# [REQUIREMENT]
Only the lines below starting at the one containing "Module RetryPolicy." and ending at the one containing "Definition world0 : World" belong in the answer, each copied exactly.

# [ENTRIES SUPPLIED]
"""
Fixpoint disciplined_actions (l : list TaskAction) (e : TaskEnd) : bool :=
  match l with
  | [] => true
  | a :: l' =>
      match l' with
      | [] => neutral a || final_ok a e
      | _ :: _ => neutral a && disciplined_actions l' e
      end
  end.

Definition disciplined (s : Script) : Prop :=
  disciplined_actions (todo s) (ending s) = true /\ on_cancel s = Propagates.

Definition settled (j : Job) (e : TaskEnd) : Prop :=
  match e with
  | Returns | Propagates => terminal (status j) = true
  | Raises exn => status j = FAILED /\ error j = Some (exn_msg exn)
  end.

Definition inv (m : Managed) : Prop :=
  match task m with
  | NoTask | Done => True
  | NotStarted s => status (job m) = PENDING /\ disciplined s
  | Suspended s =>
      on_cancel s = Propagates
      /\ ((status (job m) = RUNNING
           /\ disciplined_actions (todo s) (ending s) = true)
          \/ (todo s = [] /\ settled (job m) (ending s)))
  end.

(** The job and its task after the events. *)
Definition run_events (evs : list MgrEvent) (m : Managed) : Managed :=
  fold_left (fun m ev => step ev m) evs m.

Definition install_task : Script :=
  {| todo := [ CallUpdateProgress 5 (Some (lit "Preparing SSH credentials"));
               CallAddLog 11 (lit "SSH credentials ready");
               CallComplete 12 13 (Some [(lit "node_id", VInt 101)]) ];
     ending := Returns;
     on_cancel := Propagates |}.

End JobProtocol.

(** ** Vocabulary: the retry policy of the panel client *)

Module RetryPolicy.
Import MarzbanClient.
Local Open Scope Z_scope.

(** The error the loop records for a reply after which it goes on:
    a timeout, a network error, or a response that is not 401, 404 or
    5xx and for which [raise_for_status()] raises. *)
Definition retry_error (reply : HttpReply) : option Exn :=
  match reply with
  | HTimeout m => Some (Exc MarzbanConnectionError (lit "Request timeout: " ++ m))
  | HNetworkError m => Some (Exc MarzbanConnectionError (lit "Network error: " ++ m))
  | HOtherHTTPError _ => None
  | HResponse r =>
      if (status_code r =? 401) || (status_code r =? 404) || (status_code r >=? 500)
      then None
      else match status_error r with
           | Some m => Some (Exc MarzbanClientError (lit "HTTP error: " ++ m))
           | None => None
           end
  end.

(** The world after the wait that follows a failed attempt: [2 **
    attempt] seconds later, unless the attempt was the last one. *)
Definition after_backoff (self : t) (attempt : Z) (w : World) : World :=
  if attempt <? _max_retries self - 1 then slept (2 ^ attempt) w else w.

Definition made (w w' : World) : nat := (requests w' - requests w)%nat.
Definition posted (w w' : World) : nat := (token_posts w' - token_posts w)%nat.

Definition raise_auth_failed : M World (option pystr) :=
  raise (Exc MarzbanAuthError (lit "Authentication failed")).

Definition GET : pystr := lit "GET".
Definition nodes_endpoint : pystr := lit "/api/nodes".

Definition admin (max_retries : Z) : t :=
  {| base_url := lit "https://panel.example"; username := Some (lit "admin");
     password := Some (lit "secret"); _max_retries := max_retries |}.

Definition token_reply : HttpReply :=
  HResponse {| status_code := 200; text := []; has_content := true;
               json := Some (lit "tok2"); status_error := None |}.

Definition status_reply (code : Z) : HttpReply :=
  HResponse {| status_code := code; text := lit "body"; has_content := true;
               json := None; status_error := Some (lit "status error") |}.

(** A world in which the client holds a token without known expiry. *)
Definition world0 : World :=
  {| now := 0; _token := Some {| access_token := lit "tok1"; expires_at := None |};
     requests := 0; token_posts := 0; log := [] |}.

Definition flaky_panel : Panel :=
  {| api := fun n => match n with
                     | 0%nat => HTimeout (lit "a")
                     | 1%nat => HNetworkError (lit "b")
                     | _ => HTimeout (lit "c")
                     end;
     token_api := fun _ => token_reply |}.

(** A panel that answers the second request with 401 and every other
    one with a timeout. *)
Definition reauth_panel : Panel :=
  {| api := fun n => match n with
                     | 1%nat => status_reply 401
                     | _ => HTimeout (lit "t")
                     end;
     token_api := fun _ => token_reply |}.

End RetryPolicy.

(** ** Vocabulary: labelled values in the output of the CLI *)

Module PortLabels.
Import Re SSHClient NodeManagerClient.
Local Open Scope Z_scope.

Section WithDecimalTable.
Variable todecimal : N -> option N.

(** A labelled value at the start of [t]: the label, at least one
    whitespace character, then digits; the value is the run of
    digits. *)
Definition labelled_value_here (label t : pystr) : option pystr :=
  match strip_prefix label t with
  | Some (c :: u) =>
      if is_space c then
        match drop_while is_space u with
        | d :: v =>
            if is_digit todecimal d
            then Some (d :: take_while (is_digit todecimal) v)
            else None
        | [] => None
        end
      else None
  | _ => None
  end.

(** The value of the first labelled value of the text, if there is
    one. *)
Fixpoint first_labelled_value (label s : pystr) : option pystr :=
  match labelled_value_here label s with
  | Some ds => Some ds
  | None =>
      match s with
      | [] => None
      | _ :: s' => first_labelled_value label s'
      end
  end.

(** [label\s+(\d+)] *)
Definition port_re (label : pystr) : list re :=
  chars label ++ [Cls is_space Plus; Group [Cls (is_digit todecimal) Plus]].

End WithDecimalTable.

(** The output of the specification's example. *)
Definition example_output : pystr :=
  [ESC] ++ lit "[0;32m  SERVICE_PORT:" ++ [ESC] ++ lit "[0m        62060" ++ [10%N]
  ++ lit "  XRAY_API_PORT:       62061" ++ [10%N].

End PortLabels.

(** ** Vocabulary: what a job keeps *)

Module JobInvariants.
Import JobManager.
Local Open Scope Z_scope.

Definition within_bounds (j : Job) : Prop := 0 <= progress j <= 100.

(** The logs of [j'] are those of [j], possibly followed by more. *)
Definition extends (j j' : Job) : Prop :=
  exists more, logs j' = logs j ++ more.

(** The fields that go with a status are filled in. *)
Definition stamped (j : Job) : Prop :=
  match status j with
  | PENDING => True
  | RUNNING => started_at j <> None
  | COMPLETED => started_at j <> None /\ completed_at j <> None
  | FAILED => started_at j <> None /\ completed_at j <> None /\ error j <> None
  | CANCELLED => completed_at j <> None
  end.

Definition is_suspended (t : TaskState) : bool :=
  match t with Suspended _ => true | _ => false end.

(** What the manager keeps between two steps of a job. *)
Definition keeps_stamps (m : Managed) : Prop :=
  stamped (job m)
  /\ (is_suspended (task m) = true -> started_at (job m) <> None)
  /\ (match task m with NotStarted _ => status (job m) = PENDING | _ => True end).

End JobInvariants.

(** ** SSHClient: closing and probing a session *)

Module SSHSession.
Import SSHClient.

(** [needle in hay] *)
Fixpoint contains (needle hay : pystr) : bool :=
  match strip_prefix needle hay with
  | Some _ => true
  | None =>
      match hay with
      | [] => false
      | _ :: hay' => contains needle hay'
      end
  end.

(** [close()] on a client whose [_connect_sync] has been entered:
    [_close_sync] finds the paramiko client and closes it; [closing]
    is what that does ([Some e]: it raises [e]). *)
Definition close (closing : option Exn) : M trace unit :=
  (emit EvClose ;;
   match closing with None => ret tt | Some e => raise e end)%monad.

(** [except SSHClientError]: the class and its subclasses. *)
Definition is_ssh_client_error (e : Exn) : bool :=
  match exn_class e with
  | SSHClientError | SSHConnectionError | SSHCommandError => true
  | _ => false
  end.

(** [test_connection()]: the pair [(success, error)]. *)
Definition test_connection (pk : Paramiko) (rm : Remote) (closing : option Exn)
    (self : t) : M trace (bool * option pystr) :=
  try_except
    (connect pk self ;;
     result <- execute rm (lit "echo 'connection_test'") 10 ;;
     let success := contains (lit "connection_test") (stdout result) in
     close closing ;;
     ret (success, None))%monad
    (fun e =>
       if is_ssh_client_error e then ret (false, Some (exn_msg e))
       else ret (false, Some (lit "Unexpected error: " ++ exn_msg e))).

End SSHSession.

(** ** NodeService: the server layer of a deletion *)

Module ServerUninstall.
Import SSHClient SSHSession.

(** The collaborators of [_uninstall_from_server]: the profile
    repository, the settings, paramiko and the remote host. *)
Record Env := {
  get_decrypted_credentials : Z -> option SSHInstallService.Creds;
  ssh_timeout : Z;
  paramiko : Paramiko;
  remote : Remote;
  closing : option Exn
}.

Definition _uninstall_from_server (env : Env) (ssh_profile_id : Z)
    (node_name : pystr) : M trace bool :=
  match get_decrypted_credentials env ssh_profile_id with
  | None =>
      raise (Exc ValueError (lit "SSH profile not found or has no credentials"))
  | Some creds =>
      let ssh_client :=
        {| host := SSHInstallService.c_host creds;
           port := SSHInstallService.c_port creds;
           username := SSHInstallService.c_username creds;
           password := SSHInstallService.c_password creds;
           private_key := SSHInstallService.c_private_key creds;
           timeout := ssh_timeout env |} in
      try_finally
        (connect (paramiko env) ssh_client ;;
         success <- NodeManagerClient.uninstall_node (remote env) node_name ;;
         ret success)%monad
        (close (closing env))
  end.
"""
# [RESULT FOR THIS TASK]
Module RetryPolicy.
Import MarzbanClient.
Local Open Scope Z_scope.

(** The error the loop records for a reply after which it goes on:
    a timeout, a network error, or a response that is not 401, 404 or
    5xx and for which [raise_for_status()] raises. *)
Definition retry_error (reply : HttpReply) : option Exn :=
  match reply with
  | HTimeout m => Some (Exc MarzbanConnectionError (lit "Request timeout: " ++ m))
  | HNetworkError m => Some (Exc MarzbanConnectionError (lit "Network error: " ++ m))
  | HOtherHTTPError _ => None
  | HResponse r =>
      if (status_code r =? 401) || (status_code r =? 404) || (status_code r >=? 500)
      then None
      else match status_error r with
           | Some m => Some (Exc MarzbanClientError (lit "HTTP error: " ++ m))
           | None => None
           end
  end.

(** The world after the wait that follows a failed attempt: [2 **
    attempt] seconds later, unless the attempt was the last one. *)
Definition after_backoff (self : t) (attempt : Z) (w : World) : World :=
  if attempt <? _max_retries self - 1 then slept (2 ^ attempt) w else w.

Definition made (w w' : World) : nat := (requests w' - requests w)%nat.
Definition posted (w w' : World) : nat := (token_posts w' - token_posts w)%nat.

Definition raise_auth_failed : M World (option pystr) :=
  raise (Exc MarzbanAuthError (lit "Authentication failed")).

Definition GET : pystr := lit "GET".
Definition nodes_endpoint : pystr := lit "/api/nodes".

Definition admin (max_retries : Z) : t :=
  {| base_url := lit "https://panel.example"; username := Some (lit "admin");
     password := Some (lit "secret"); _max_retries := max_retries |}.

Definition token_reply : HttpReply :=
  HResponse {| status_code := 200; text := []; has_content := true;
               json := Some (lit "tok2"); status_error := None |}.

Definition status_reply (code : Z) : HttpReply :=
  HResponse {| status_code := code; text := lit "body"; has_content := true;
               json := None; status_error := Some (lit "status error") |}.

(** A world in which the client holds a token without known expiry. *)
Definition world0 : World :=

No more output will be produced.